Two drugs never used together before in treating ovarian cancer killed 70% of cells already resistant to commonly used chemotherapy compounds, concludes a new study published online recently in Gynecologic Oncology. Lead author Dr Prakash Vishnu from the Mayo Clinic in Jacksonville, Florida, and colleagues, hope the combination of ixabepilone and sunitinib will offer women with advanced ovarian cancer a much needed treatment option.

Late stage ovarian cancer is often fatal because it becomes progressively resistant to the chemotherapy compounds currently used to treat it.

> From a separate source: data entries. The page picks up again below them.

(** A character is added at the end. *)
Lemma store_end c ch :
  cons_ok c -> u32 (cs_e c - cs_r c) < INPUT_BUF_SIZE ->
  let c' := cons_store c ch in
  committed c' = committed c /\ editing c' = editing c ++ [u8 ch] /\
  length (cs_buf c') = Z.to_nat INPUT_BUF_SIZE /\
  u32 (cs_e c' - cs_w c) = u32 (cs_e c - cs_w c) + 1 /\ 0 <= cs_e c' < 2 ^ 32.
Proof.
  intros C Hl c'. destruct (sizes c C) as (_ & _ & Hs). rewrite Hs in Hl. unfold INPUT_BUF_SIZE in Hl.
  pose proof (u32_range (cs_w c - cs_r c)) as Rw. pose proof (u32_range (cs_e c - cs_w c)) as Re.
  assert (u32 (cs_e c' - cs_w c) = u32 (cs_e c - cs_w c) + 1) as Hs'.
  { cbn [cs_e c' cons_store]. transitivity (u32 (u32 (cs_e c - cs_w c) + 1)); [|apply u32_small; lia].
    unfold u32, wrap. rewrite Zminus_mod_idemp_l, Zplus_mod_idemp_l. f_equal. lia. }
  assert (forall i k, 0 < k < 128 -> u32 (i + k) = cs_e c -> cons_char c' i = cons_char c i) as Keep.
  { intros i k Hk Hi. unfold cons_char. cbn [cs_buf c' cons_store]. unfold INPUT_BUF_SIZE.
    rewrite byte_at_insert, decide_False; [done| |].
    - rewrite <- Hi. intros Hm. apply Z2Nat.inj in Hm; [|apply Z.mod_pos_bound; lia..].
      assert (u32 (i + k) mod 128 = (i + k) mod 128) as Hu.
      { unfold u32, wrap. apply Z.mod_mod_divide. by exists (2 ^ 25). }
      rewrite Hu in Hm. pose proof (Z.div_mod (i + k) 128 ltac:(lia)). pose proof (Z.div_mod i 128 ltac:(lia)). nia.
    - rewrite (co_buf c C). pose proof (Z.mod_pos_bound (cs_e c) 128 ltac:(lia)). unfold INPUT_BUF_SIZE. lia. }
  split_and!.
  - unfold committed. cbn [cs_r cs_w c' cons_store]. apply span_ext. intros k Hk.
    apply (Keep _ (u32 (cs_w c - cs_r c) + u32 (cs_e c - cs_w c) - k)); [lia|].
    transitivity (u32 (u32 (cs_r c + u32 (cs_w c - cs_r c)) + u32 (cs_e c - cs_w c))).
    + unfold u32, wrap. rewrite Zplus_mod_idemp_l. f_equal. lia.
    + rewrite <- (w_pos c C). symmetry. apply e_pos, C.
  - unfold editing. change (cs_w c') with (cs_w c). rewrite Hs'. rewrite span_app by lia. f_equal.
    + apply span_ext. intros k Hk. apply (Keep _ (u32 (cs_e c - cs_w c) - k)); [lia|].
      transitivity (u32 (cs_w c + u32 (cs_e c - cs_w c))); [f_equal; lia|symmetry; apply e_pos, C].
    + rewrite span_one. f_equal. rewrite <- cons_char_u32, <- (e_pos c C). unfold cons_char. cbn [cs_buf c' cons_store].
      rewrite byte_at_insert, decide_True; [done|done|].
      rewrite (co_buf c C). pose proof (Z.mod_pos_bound (cs_e c) 128 ltac:(lia)). unfold INPUT_BUF_SIZE in *. lia.
  - cbn [cs_buf c' cons_store]. rewrite length_insert. apply C.
  - done.
  - apply u32_range.
  - apply u32_range.
Qed.

(** The buffer follows the line discipline. *)
Lemma cons_input_spec c ch :
  cons_ok c -> 0 <= ch < 256 ->
  let '(c', echo, wake) := cons_input c ch in
  cons_ok c' /\ (committed c', editing c', echo, wake) = line_edit (committed c) (editing c) ch.
Proof.
  intros C Hch. destruct (sizes c C) as (Lc & Le & Lt). unfold cons_input, line_edit.
  rewrite Nat2Z.inj_add, Lc, Le, <- Lt.
  destruct (Z.eqb_spec ch (ctrl 85)) as [->|_].
  { pose proof (kill_line_spec (Z.to_nat INPUT_BUF_SIZE) c C) as K.
    destruct (kill_line _ c) as [c' out]. destruct K as (C' & -> & -> & ->); [|done].
    pose proof (co_fits c C). pose proof (u32_range (cs_w c - cs_r c)). unfold INPUT_BUF_SIZE in *. lia. }
  destruct ((ch =? ctrl 72) || (ch =? 127)) eqn:E1.
  { destruct (Z.eqb_spec (cs_e c) (cs_w c)) as [E|E]; cbn [negb].
    - by rewrite (at_end c E).
    - destruct (drop_last c C E) as (C' & Hc & He). split; [done|]. rewrite Hc, He.
      rewrite length_app, take_app_length' by (cbn; lia). by generalize (editing (mkCons (cs_buf c) (cs_r c) (cs_w c) (u32 (cs_e c - 1)))); intros []. }
  destruct (Z.eqb_spec ch 0) as [|Hz]; [done|]. cbn [negb andb].
  destruct (Z.ltb_spec (u32 (cs_e c - cs_r c)) INPUT_BUF_SIZE) as [Hl|]; [|done].
  set (ch' := if ch =? 13 then NEWLINE else ch).
  assert (0 < ch' < 256) as Hch' by (subst ch'; destruct (ch =? 13); unfold NEWLINE; lia).
  assert (consputc ch' = [ch']) as Hp.
  { unfold consputc, BACKSPACE. replace (ch' =? 256) with false by lia. by rewrite u8_small by lia. }
  destruct (store_end c ch' C Hl) as (Hc & He & Hb & Hs & Re). rewrite u8_small in He by lia.
  set (c' := cons_store c ch') in *.
  assert (u32 (cs_e c' - cs_r c') = u32 (cs_e c - cs_r c) + 1) as Hr.
  { change (cs_r c') with (cs_r c). cbn [cs_e c' cons_store]. pose proof (u32_range (cs_e c - cs_r c)).
    transitivity (u32 (u32 (cs_e c - cs_r c) + 1)); [|apply u32_small; unfold INPUT_BUF_SIZE in Hl; lia].
    unfold u32, wrap. rewrite Zminus_mod_idemp_l, Zplus_mod_idemp_l. f_equal. lia. }
  rewrite Hr, Hp. destruct C as [_ Cr Cw Ce Cf Cl].
  destruct ((ch' =? NEWLINE) || (ch' =? ctrl 68) || (_ =? INPUT_BUF_SIZE)) eqn:E2.
  - assert (editing (mkCons (cs_buf c') (cs_r c') (cs_e c') (cs_e c')) = []) as En by by apply at_end.
    split.
    + split; cbn [cs_buf cs_r cs_w cs_e]; [done|done|done|done| |rewrite En; by apply not_elem_of_nil].
      rewrite Hr, Z.sub_diag. unfold INPUT_BUF_SIZE in *. change (u32 0) with 0. lia.
    + rewrite En. do 3 f_equal. unfold committed at 1. cbn [cs_r cs_w].
      rewrite Hr, Lt, <- Z.add_assoc, <- Hs. pose proof (u32_range (cs_w c - cs_r c)). pose proof (u32_range (cs_e c' - cs_w c)).
      change (cs_r c') with (cs_r c). rewrite <- Hc, <- He.
      change (span (mkCons (cs_buf c') (cs_r c) (cs_e c') (cs_e c'))) with (span c').
      rewrite span_app by lia. f_equal. rewrite <- span_u32, u32_add_sub by done. done.
  - split; [|by rewrite Hc, He]. apply orb_false_iff in E2 as [[E2 E3]%orb_false_iff E4].
    split; [done|done|done|done| |].
    + change (cs_w c') with (cs_w c). rewrite Hs. change (cs_r c') with (cs_r c). unfold INPUT_BUF_SIZE in *. lia.
    + rewrite He, elem_of_app, list_elem_of_singleton. intros [?|Hx]; [done|]. lia.
Qed.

Co-author Dr Gerardo Colon-Otero, a hematologist-oncologist who treats patients with ovarian cancer said in a statement issued on Wednesday that:

“Women die from ovarian cancer because their tumors become resistant to chemotherapy, so a drug that might be able to reduce that resistance — which may be what this combination of agents is doing — would be a boon to treatment of this difficult cancer.”

The “proof of principle” study also found that a cellular protein called RhoB, which is activated by the two-drug combination, plays a vital role.

RhoB belongs to a family of proteins that act as “molecular switches” that send important signals in cellular processes such as gene expression, cell proliferation and apoptosis or “cell suicide”.

Study senior author and cancer biologist Dr John Copland had already identified RhoB as a key modulator in helping drugs kill other types of tumor, but this is the first time RhoB has been identified as having a role in ovarian cancer.

“Now we find that with this combination of drugs, RhoB is increased and cells die,” said Copland.

Copland said RhoB is a potential biomarker that may help identify which ovarian cancer patients might benefit from the new chemotherapy drug combination.

The idea for the study arose because Copland and the team at his lab, including co-author Laura Marlow, had set up two new ovarian laboratory cell lines derived from tumor tissue taken from a patient whose ovarian cancer had spread and had stopped responding to chemotherapy treatments.

Colon-Otero suggested that Copland and his team try the two drugs on their new cell lines.

They found that in both cell lines, the proportion of cells killed was much greater when the drugs were used together than when they were used separately.

In the chemotherapy-resistant lines, ixabepilone killed up to 30% of cells, and suntinib up to 10%. But when used together, the kill rate was 70%.

Ixabepilone is a taxane that targets microtubules and thereby stops diving cells from being able to form a spindle, an essential element of cell division. Sunitinib is a tyrosine kinase inhibitor that stops growth signals from reaching inside cancer cells.

Neither drug is currently approved for treatment with ovarian cancer. Ixabepilone is currently approved for use in metastatic breast cancer, and sunitinib for use in kidney cancer.